▶ Work order
Range to output from the entries below: the line containing "F1, F2. apply HI." through the line containing "rewrite L1. word_lia.". Set it down exactly, ends included, nothing else.

(Source records)
===

(** A segment sent for the first time moves to the sent part. *)
Lemma transmit_done_first s P sent seg post t n now :
  send_inv s P sent (seg :: post) t -> 1 <= n <= s_len seg -> s_xmit seg < 30 ->
  exists sent' unsent', send_inv s P sent' unsent' (transmit_done (length sent) seg n now t) /\
    seg_sum sent' = seg_sum sent + n /\ sent' <> [].
Proof.
  intros HI Hn Hx. pose proof (si_slist _ _ _ _ _ HI) as Hl.
  pose proof (si_unsent _ _ _ _ _ HI) as Hu. apply Forall_cons in Hu as [Hx0 Hu].
  pose proof (send_inv_seg_small _ _ _ _ _ _ _ _ HI Hl) as Hbig.
  pose proof (si_chain _ _ _ _ _ HI) as Hc. rewrite Hl in Hc.
  assert (Hxm : u8 (s_xmit seg + 1) = 1) by (rewrite Hx0; done).
  destruct (cut_chain P sent seg post n 1 (si_pos _ _ _ _ _ HI) ltac:(lia) Hc Hn ltac:(lia)) as [Hc' Hsum].
  pose proof (transmit_done_slist sent seg post n now t Hl) as Hl'. rewrite Hxm in Hl'.
  assert (exists seg1 rest, cut seg n 1 = seg1 :: rest /\ s_len seg1 = n /\ s_xmit seg1 = 1 /\
    Forall (fun x => s_xmit x = 0) rest /\ Forall (fun x => 1 <= s_len x) rest /\ (length rest <= 1)%nat)
    as (seg1 & rest & Hcut & L1 & X1 & Hr0 & Hr1 & Hrl).
  { unfold cut. do 2 eexists. split; [reflexivity|]. cbn [s_len s_xmit update_field].
    destruct (Z.ltb_spec n (s_len seg)); split_and!; try done; try lia; try constructor; try done.
    cbn [s_len]. rewrite u32_small by (unfold is_u32; lia). lia. }
  rewrite Hcut in *. cbn [app] in Hl'. destruct (transmit_done_fields (length sent) seg n now t)
    as (F1 & F2 & F3 & F4).
  exists (sent ++ [seg1]), (rest ++ post). split; [|split].
  - split.
    + rewrite Hl'. by rewrite <- app_assoc.
    + apply Forall_app. split; [apply HI|]. apply Forall_singleton. lia.
    + apply Forall_app. done.
    + pose proof (si_nonempty _ _ _ _ _ HI) as Hne. destruct post as [|y post].
      * rewrite app_nil_r. destruct rest as [|r [|? ?]]; simpl in *; try constructor; lia.
      * assert (removelast (rest ++ y :: post) = rest ++ removelast (y :: post)) as ->
          by (by apply removelast_app).
        apply Forall_app. split; [done|]. change (removelast (seg :: y :: post)) with
          (seg :: removelast (y :: post)) in Hne. by apply Forall_cons in Hne as [_ ?].
    + by rewrite Hl'.
    + rewrite Hl', F1, <- (si_sum _ _ _ _ _ HI), Hl, !seg_sum_app. simpl. simpl in Hsum.
      rewrite seg_sum_app. lia.
    + apply HI.
    + rewrite F1. apply HI.
    + rewrite F1. apply HI.
    + rewrite F2. apply HI.
    + rewrite F1, F2. apply HI.
    + rewrite F3. apply HI.
    + rewrite F4, Hx0, seg_sum_app, (si_nxt _ _ _ _ _ HI). simpl.
      replace (if n <? s_len seg then n else s_len seg) with n by (destruct (Z.ltb_spec n (s_len seg)); lia).
      rewrite L1. word_lia.
  - rewrite seg_sum_app. simpl. lia.
  - by destruct sent.
Qed.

===

▶ Result for this task
    + rewrite F1, F2. apply HI.
    + rewrite F3. apply HI.
    + rewrite F4, Hx0, seg_sum_app, (si_nxt _ _ _ _ _ HI). simpl.
      replace (if n <? s_len seg then n else s_len seg) with n by (destruct (Z.ltb_spec n (s_len seg)); lia).
      rewrite L1. word_lia.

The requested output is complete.